Emploi

Stages non rémunérés : critères et réglementations à connaître

308 heures. C’est le chiffre qui fait basculer un stage du simple « coup de main » au statut encadré, gratifié, reconnu. Mais chaque année, des milliers d’étudiants passent sous ce seuil, oscillant entre découverte professionnelle et main d’œuvre déguisée. Derrière la frontière administrative, la réalité des stages en entreprise brouille souvent les pistes, et oblige à soulever le capot des textes pour saisir ce qui relève vraiment de la formation… ou du travail dissimulé.

La législation sur les stages évolue régulièrement, chamboulant les repères des étudiants comme des employeurs. Les conventions signées entre écoles, universités et entreprises fixent les règles du jeu, mais la frontière entre apprentissage et exploitation reste parfois ténue. Trop de structures profitent encore des failles, confiant à un stagiaire des tâches quasi identiques à celles d’un salarié, sans rémunération ni véritable encadrement. L’arsenal juridique existe, mais encore faut-il savoir l’utiliser.

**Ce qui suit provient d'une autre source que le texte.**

(** ** The operations that do not ask the coordinator *)

Lemma Commit_adds groupID tm args tm' r :
  tx_inv tm → Commit groupID tm args = Some (tm', r) →
  adds (λ k _, k = txCommitPrefix +:+ CommitTxArgs_TxID args) (tm_store tm) (tm_store tm').
Proof.
  intros Hi. unfold Commit. destruct (tm_locked tm) eqn:Hl; [by rewrite locked_blocks|].
  set (t := CommitTxArgs_TxID args). set (P := λ k _, _).
  rewrite tm_Lock_free by done. cbn [mbind option_bind tm_store tm_with_locked].
  destruct (R _ (txCommitPrefix +:+ t)); [cbn; intros [= <- <-]; apply adds_refl|].
  destruct (R _ (txAbortPrefix +:+ t)); [cbn; intros [= <- <-]; apply adds_refl|].
  destruct (commit_refused _ _ _); [intros [= <- <-]; apply adds_refl|].
  rewrite tm_Unlock_held by done. cbn [mbind option_bind].
  set (tm0 := tm_with_locked (tm_with_locked tm true) false).
  assert (Ho0 : tx_ok tm tm0) by by apply tx_ok_same.
  destruct (commit_load_ok tm0 t eq_refl (proj1 Ho0)) as (tm1 & -> & Hl1 & Ho1 & Hs1). cbn [mbind option_bind].
  change (tm_store tm0) with (tm_store tm) in *.
  destruct (R (tm_store tm) (txPreparePrefix +:+ t) ≫= unmarshal_prepared) as [rec|] eqn:Hr.
  2:{ intros [= <- <-]. rewrite Hs1. apply adds_refl. }
  destruct (inv_disk_rec _ _ _ Hi Hr) as [_ Hu]. unfold commit_apply. rewrite Hs1.
  pose proof (adds_batch P (tm_store tm) _ (txCommitPrefix +:+ t) commitData Hu eq_refl) as Hb.
  destruct (WriteBatchWithCASAndRecord _ _ _ _) as [s [e|]]; [by intros [= <- <-]|].
  rewrite tm_Lock_free by done. cbn. intros [= <- <-]. eapply adds_trans; [exact Hb|]. apply adds_delete.
Qed.

Lemma Abort_adds tm args tm' r : Abort tm args = Some (tm', r) →
  adds (λ k _, k = txAbortPrefix +:+ AbortTxArgs_TxID args) (tm_store tm) (tm_store tm').
Proof.
  unfold Abort. destruct (tm_locked tm) eqn:Hl; [by rewrite locked_blocks|].
  set (t := AbortTxArgs_TxID args). set (P := λ k _, _).
  rewrite tm_Lock_free by done. cbn [mbind option_bind tm_store tm_with_locked].
  destruct (R _ (txCommitPrefix +:+ t)); [cbn; intros [= <- <-]; apply adds_refl|].
  destruct (R _ (txAbortPrefix +:+ t)); [cbn; intros [= <- <-]; apply adds_refl|].
  rewrite tm_Unlock_held by done. cbn [mbind option_bind tm_with_locked tm_store].
  pose proof (adds_put P (tm_store tm) (txAbortPrefix +:+ t) abortData eq_refl) as Hb.
  destruct (PutTxRecord _ _ _) as [s [err|]]; [by intros [= <- <-]|].
  rewrite tm_Lock_free by done. cbn [mbind option_bind]. cbn [tm_with_locked tm_with_store tm_preparedTxs].
  destruct (tm_preparedTxs tm !! t); cbn; intros [= <- <-]; (eapply adds_trans; [exact Hb|]; apply adds_delete).
Qed.

(** A status query aborts a transaction only if its record names no participants. *)
Lemma Resolve_adds now tm args tm' r : ResolveTxStatus now tm args = Some (tm', r) →
  adds (λ k _, ∃ rec, k = txAbortPrefix +:+ ResolveTxStatusArgs_TxID args ∧
          R (tm_store tm) (txPreparePrefix +:+ ResolveTxStatusArgs_TxID args) ≫= unmarshal_prepared = Some rec ∧
          pr_ParticipantGroupIDs rec = []) (tm_store tm) (tm_store tm').
Proof.
  unfold ResolveTxStatus. set (t := ResolveTxStatusArgs_TxID args). set (P := λ k _, _).
  destruct (R _ (txDecisionPrefix +:+ t) ≫= _); [intros [= <- <-]; apply adds_refl|].
  destruct (R _ (txCommitPrefix +:+ t)); [intros [= <- <-]; apply adds_refl|].
  destruct (R _ (txAbortPrefix +:+ t)); [intros [= <- <-]; apply adds_refl|].
  destruct (R _ (txPreparePrefix +:+ t)) as [raw|] eqn:Hp; [|intros [= <- <-]; apply adds_refl].
  destruct (unmarshal_prepared raw) as [rec|] eqn:Hr; [|intros [= <- <-]; apply adds_refl].
  destruct (prepare_timed_out now rec) eqn:Hto; [|intros [= <- <-]; apply adds_refl].
  apply bool_decide_eq_true in Hto as [Hnone _].
  destruct (tm_locked tm) eqn:Hl; [by rewrite locked_blocks|]. rewrite tm_Lock_free by done. cbn. intros [= <- <-]. cbn.
  eapply adds_trans; [apply (adds_put P _ (txAbortPrefix +:+ t) abortData)|apply adds_delete].
  exists rec. split_and!; done.
Qed.

Lemma RecordDecision_adds tm args :
  let d := RecordTxDecisionArgs_Decision args in
  adds (λ k j, (d = TxStatusCommitted ∨ d = TxStatusAborted) ∧ k = txDecisionPrefix +:+ RecordTxDecisionArgs_TxID args ∧
     j = marshal_decision {| dr_Decision := d; dr_ParticipantGroupIDs := RecordTxDecisionArgs_ParticipantGroupIDs args;
                             dr_WriteKeys := RecordTxDecisionArgs_WriteKeys args |})
    (tm_store tm) (tm_store (RecordDecision tm args).1).
Proof.
  intros d. set (P := λ k j, _). unfold RecordDecision. fold d. case_decide as Hd; [apply adds_refl|].
  destruct (R _ _) as [raw|]; [repeat case_match; apply adds_refl|].
  match goal with |- context [PutTxRecord ?s ?k ?j] => pose proof (adds_put P s k j) as Hb end.
  destruct (PutTxRecord _ _ _) as [s [err|]]; cbn; apply Hb; (split_and!; [|done|done]); destruct (decide (d = TxStatusCommitted)); auto;
    right; apply dec_stable; intros ?; by apply Hd.
Qed.

(** The answer OK means that the decision is on disk. *)
Lemma RecordDecision_OK tm args : decision_wf {| dr_Decision := RecordTxDecisionArgs_Decision args;
      dr_ParticipantGroupIDs := RecordTxDecisionArgs_ParticipantGroupIDs args;
      dr_WriteKeys := RecordTxDecisionArgs_WriteKeys args |} →
  (RecordDecision tm args).2 = {| RecordTxDecisionReply_Err := OK |} →
  ∃ j rec, R (tm_store (RecordDecision tm args).1) (txDecisionPrefix +:+ RecordTxDecisionArgs_TxID args) = Some j ∧
    unmarshal_decision j = Some rec ∧ dr_Decision rec = RecordTxDecisionArgs_Decision args.
Proof.
  intros Hwf. unfold RecordDecision. case_decide; [done|].
  destruct (R _ _) as [raw|] eqn:Hr.
  - destruct (unmarshal_decision raw) as [ex|] eqn:Hu; [|done]. case_decide; [|done]. cbn. intros _. eauto.
  - destruct (PutTxRecord _ _ _) as [s [err|]] eqn:E; [done|]. cbn. intros _.
    rewrite (PutTxRecord_R _ _ _ _ _ E), decide_True by done. do 2 eexists.
    split_and!; [done|by apply unmarshal_marshal_decision|done].
Qed.
End outcomes.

Stages non rémunérés : ce que dit la loi aujourd’hui

Le cadre est clair : le code de l’éducation impose une convention de stage tripartite pour tout étudiant souhaitant effectuer une période de formation en entreprise. Étudiant, structure d’accueil et établissement d’enseignement signent ce contrat, qui détaille les missions, la durée, la présence, le rôle du tuteur et l’enseignant référent. Rien ne doit être laissé au hasard : c’est cette convention qui protège le stagiaire et délimite la relation avec l’entreprise.

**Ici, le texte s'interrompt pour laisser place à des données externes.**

(** The operation of a request. *)
Lemma ginv_exec s g tm tm' m e P :
  ginv s → gs_groups s !! g = Some tm → tx_ok tm tm' → adds P (tm_store tm) (tm_store tm') →
  (∀ k j, P k j → R (tm_store tm') k = Some j → record_ok (gs_exec g tm' m e s) g k j) →
  (match m with RpcDecide _ a => e = OK →
     decided (gs_exec g tm' m e s) (RecordTxDecisionArgs_TxID a) (RecordTxDecisionArgs_Decision a) | _ => True end) →
  ginv (gs_exec g tm' m e s).
Proof.
  intros Hs Hg Hok Hadd HP Hm.
  assert (evolves s (gs_exec g tm' m e s)) as Hev by (eapply evolves_group; [done|apply Hok|set_solver]).
  eapply ginv_group; [done|done|done|done|set_solver|done| |].
  - apply Forall_cons. split.
    + unfold answer_ok. cbn [fst snd]. destruct m; try (by eexists). intros E. apply Hm.
      apply (f_equal mapPBErr) in E. by rewrite !mapPBErr_errReply in E.
    + eapply Forall_impl; [apply (gi_answers s Hs)|]. intros x. by apply answer_ok_mono.
  - eapply Forall_impl; [apply (gi_status s Hs)|]. intros x. by apply status_ok_mono.
Qed.
Lemma ginv_quiet s g tm tm' P :
  ginv s → gs_groups s !! g = Some tm → tx_ok tm tm' → adds P (tm_store tm) (tm_store tm') →
  (∀ k j, P k j → record_ok (gs_quiet g tm' s) g k j) → ginv (gs_quiet g tm' s).
Proof.
  intros Hs Hg Hok Hadd HP.
  assert (evolves s (gs_quiet g tm' s)) as Hev by (eapply evolves_group; [done|apply Hok|done]).
  eapply ginv_group; [done|done|done|done|done|by intros; apply HP| |].
  - eapply Forall_impl; [apply (gi_answers s Hs)|]. intros x. by apply answer_ok_mono.
  - eapply Forall_impl; [apply (gi_status s Hs)|]. intros x. by apply status_ok_mono.
Qed.

(** Record keys of the four kinds. *)
Lemma record_ok_commit s g t j : decided s t TxStatusCommitted → record_ok s g (txCommitPrefix +:+ t) j.
Proof. intros Hd t'. split_and!; try (intros; discriminate). by intros <-%string_app_inj. Qed.
Lemma record_ok_abort s g t j : decided s t TxStatusAborted → record_ok s g (txAbortPrefix +:+ t) j.
Proof. intros Hd t'. split_and!; try (intros; discriminate). by intros <-%string_app_inj. Qed.
Lemma record_ok_told s g k j :
  outcome_told (λ t, decided s t TxStatusCommitted) (λ t, decided s t TxStatusAborted) k j → record_ok s g k j.
Proof. intros [(t & -> & Hd)|(t & -> & Hd)]; [by apply record_ok_commit|by apply record_ok_abort]. Qed.
Lemma outcome_told_mono s s' k j : evolves s s' →
  outcome_told (λ t, decided s t TxStatusCommitted) (λ t, decided s t TxStatusAborted) k j →
  outcome_told (λ t, decided s' t TxStatusCommitted) (λ t, decided s' t TxStatusAborted) k j.
Proof.
  intros Hev [(t & -> & Hd)|(t & -> & Hd)]; [left|right]; exists t; eauto using decided_mono.
Qed.

(** What participants hear about their transactions was decided. *)
Lemma query_text (st : Store DB) t d :
  QueryTxDecision st t = d → d = "COMMITTED" ∨ d = "ABORTED" →
  ∃ j rec, R st (txDecisionPrefix +:+ t) = Some j ∧ unmarshal_decision j = Some rec ∧
    txStatusToString (dr_Decision rec) = d.
Proof.
  unfold QueryTxDecision. destruct (R st _) as [j|]; [|intros <-; intros [?|?]; discriminate].
  destruct (unmarshal_decision j) as [rec|] eqn:E; [|intros <-; intros [?|?]; discriminate]. eauto.
Qed.
Lemma status_text st d :
  txStatusToString st = d →
  (d = "COMMITTED" → st = TxStatusCommitted) ∧ (d = "ABORTED" → st = TxStatusAborted).
Proof. unfold txStatusToString. intros <-. repeat case_decide; split; intros; done. Qed.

Pour ce qui est de la gratification, la règle est stricte : obligatoire uniquement à partir de deux mois complets (ou 308 heures) de présence, et ce, même si le stage est fractionné sur l’année. En deçà, aucune rémunération n’est requise légalement, quitte à ce qu’un stagiaire exécute des missions proches de celles d’un salarié, la loi ne bronche pas. Cette brèche alimente les débats et nourrit la frustration chez les étudiants, qui peinent à distinguer expérience formatrice et emploi déguisé.

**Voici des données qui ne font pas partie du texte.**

(* ===== verification/WalProps.v ===== *)
(** * What recovery reads from the write-ahead log

    Replay and truncation of a file that consists of whole lines and possibly a
    line that a crash cut off, the order in which accepted entries reach the
    file, and the ways in which entries get lost. *)
From stdpp Require Import prelude strings.
From Stdlib Require Import Ascii.
From stdpp Require Import options.
From S2P Require Import Prelude Json JsonText Wal.
Local Open Scope Z_scope.

Definition entry_text (e : Entry) : text := print_json (marshal_Entry e).
Definition lines (es : list Entry) : text := concat (line <$> es).

(** The handler applied to the entries in order, up to its first error. *)
Fixpoint replay_fold {A} (handler : A → Entry → A * bool) (a : A) (es : list Entry) : A * option wal_err :=
  match es with
  | [] => (a, None)
  | e :: es => let '(a, ok) := handler a e in
               if negb ok then (a, Some (ErrHandler (Entry_RaftIndex e))) else replay_fold handler a es
  end.

(** ** Lines *)

Lemma forallb_fmap_true {A} (f : A → json) l : (∀ x, plain (f x) = true) → forallb plain (f <$> l) = true.
Proof. intros Hf. induction l; [done|]. cbn. by rewrite Hf. Qed.

Lemma fields_plain e : Forall (λ f, plain f.2 = true) (Entry_fields e).
Proof.
  unfold Entry_fields. repeat (apply Forall_cons; split); try apply Forall_nil; try done;
    by apply forallb_fmap_true.
Qed.

Lemma marshal_plain e : plain (marshal_Entry e) = true.
Proof.
  cbn [marshal_Entry plain]. apply Is_true_true, forallb_True. unfold members.
  apply Forall_bind. eapply Forall_impl; [apply fields_plain|]. intros [[n b] j] Hj. unfold omit_if. cbn [fst snd] in *.
  destruct b; [constructor|]. apply Forall_singleton. cbn [snd]. by rewrite Hj.
Qed.

Lemma entry_text_parse e : Entry_wf e → parse_json (entry_text e) ≫= unmarshal_Entry = Some e.
Proof.
  intros Hw. unfold entry_text. rewrite parse_json_print by apply marshal_plain.
  by apply unmarshal_marshal_Entry.
Qed.

Lemma ReadBytes_line t s : no_newline t → ReadBytes (t ++ nl :: s) = (t ++ [nl], s).
Proof.
  induction 1 as [|c t Hc _ IH]; [done|]. cbn [ReadBytes app]. rewrite decide_False by (by intros ->). by rewrite IH.
Qed.
Lemma ReadBytes_last t : no_newline t → ReadBytes t = (t, []).
Proof.
  induction 1 as [|c t Hc _ IH]; [done|]. cbn [ReadBytes app]. rewrite decide_False by (by intros ->). by rewrite IH.
Qed.
Lemma hasNewline_last t : no_newline t → hasNewline t = false.
Proof.
  intros Ht. apply bool_decide_eq_false. intros E. apply last_Some in E as [l ->].
  by apply Forall_app in Ht as [_ [? _]%Forall_cons].
Qed.

Lemma trim_left_suffix s : ∃ p, s = p ++ trim_left s.
Proof.
  induction s as [|c s [p IH]]; [by exists []|]. cbn. destruct (is_space c); [|by exists []].
  exists (c :: p). cbn. by f_equal.
Qed.

(** Trimming a text that begins with a brace leaves a prefix of it. *)
Lemma TrimSpace_prefix s : ∃ p, "{"%char :: s = TrimSpace ("{"%char :: s) ++ p.
Proof.
  unfold TrimSpace. change (trim_left ("{"%char :: s)) with ("{"%char :: s).
  destruct (trim_left_suffix (reverse ("{"%char :: s))) as [p Hp]. exists (reverse p).
  rewrite <-reverse_app, <-Hp. by rewrite reverse_involutive.
Qed.
Lemma trim_right s c p : is_space c = false → Forall (λ c, is_space c = true) p →
  reverse (trim_left (reverse (s ++ c :: p))) = s ++ [c].
Proof.
  intros Hc Hp. rewrite reverse_app, reverse_cons, <-app_assoc.
  assert (∀ l r, Forall (λ c, is_space c = true) l → trim_left (l ++ r) = trim_left r) as Hl.
  { intros l r. induction 1 as [|x l Hx _ IH]; [done|]. cbn. by rewrite Hx. }
  rewrite Hl by (by apply Forall_reverse). cbn [app trim_left]. rewrite Hc.
  by rewrite reverse_cons, reverse_involutive.
Qed.
Lemma TrimSpace_braces s : TrimSpace ("{"%char :: s ++ ["}"%char]) = "{"%char :: s ++ ["}"%char].
Proof. apply (trim_right ("{"%char :: s) "}"%char []); [done|constructor]. Qed.
Lemma TrimSpace_line s : TrimSpace (("{"%char :: s ++ ["}"%char]) ++ [nl]) = "{"%char :: s ++ ["}"%char].
Proof.
  rewrite app_comm_cons, <-app_assoc.
  apply (trim_right ("{"%char :: s) "}"%char [nl]); [done|by repeat constructor].
Qed.

Lemma entry_text_shape e : ∃ s, entry_text e = "{"%char :: s ++ ["}"%char].
Proof. by eexists. Qed.

(** Reading one whole line of the file. *)
Lemma whole_line e s : Entry_wf e →
  ReadBytes (line e ++ s) = (line e, s) ∧ hasNewline (line e) = true ∧
  TrimSpace (line e) = entry_text e ∧ entry_text e ≠ [] ∧
  parse_json (entry_text e) ≫= unmarshal_Entry = Some e.
Proof.
  intros Hw. destruct (entry_text_shape e) as [t Et]. unfold line. fold (entry_text e). split_and!.
  - rewrite <-app_assoc. apply ReadBytes_line, print_no_newline.
  - apply bool_decide_eq_true. by rewrite last_snoc.
  - by rewrite Et, TrimSpace_line.
  - by rewrite Et.
  - by apply entry_text_parse.
Qed.

(** Reading what is left of a line that was cut off: nothing can be decoded
    unless only the newline is missing. *)
Lemma cut_line e q t : Entry_wf e → entry_text e = q ++ t →
  ReadBytes q = (q, []) ∧ hasNewline q = false ∧
  if bool_decide (t = []) then TrimSpace q = entry_text e ∧ entry_text e ≠ [] ∧
    parse_json (entry_text e) ≫= unmarshal_Entry = Some e
  else TrimSpace q = [] ∨ parse_json (TrimSpace q) = None.
Proof.
  intros Hw E. assert (no_newline q) as Hq.
  { pose proof (print_no_newline (marshal_Entry e)) as Hn. fold (entry_text e) in Hn. rewrite E in Hn.
    by apply Forall_app in Hn as [? _]. }
  split; [by apply ReadBytes_last|]. split; [by apply hasNewline_last|].
  destruct (entry_text_shape e) as [s Es]. case_bool_decide as Ht.
  - subst t. rewrite app_nil_r in E. subst q. split_and!; [by rewrite Es, TrimSpace_braces|by rewrite Es|].
    by apply entry_text_parse.
  - destruct q as [|c q]; [by left|]. right. rewrite Es in E. injection E as <- E.
    destruct (TrimSpace_prefix q) as [p Hp].
    apply (parse_json_cut (members (Entry_fields e)) _ (p ++ t)).
    + apply marshal_plain.
    + change (print_json (JObj (members (Entry_fields e)))) with (entry_text e). rewrite Es.
      change ("{"%char :: s ++ ["}"%char] = TrimSpace ("{"%char :: q) ++ p ++ t).
      rewrite app_assoc, <-Hp. cbn. by f_equal.
    + intros [_ ?]%app_eq_nil. done.
Qed.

La vigilance doit rester de mise lors de la signature de la convention de stage. Outre les dates et le volume horaire, elle doit préciser le référent pédagogique et le tuteur en entreprise. Sans cette convention, aucun stage ne peut être reconnu, aucune mission ne doit être acceptée. Les offres publiées hors de ce cadre, ou sans convention officielle, s’affranchissent tout simplement de la légalité.

Voici les principales limites fixées par la loi :

  • Un stage dans une même entreprise ne peut dépasser six mois sur une année universitaire.
  • La loi autorise le fractionnement, à condition que les missions pédagogiques restent cohérentes avec le cursus.
  • L’organisme d’accueil doit intégrer le stagiaire à la vie de l’entreprise, mais il lui est interdit de lui confier des tâches permanentes normalement réservées à un salarié.

Quels critères déterminent l’obligation de gratification ?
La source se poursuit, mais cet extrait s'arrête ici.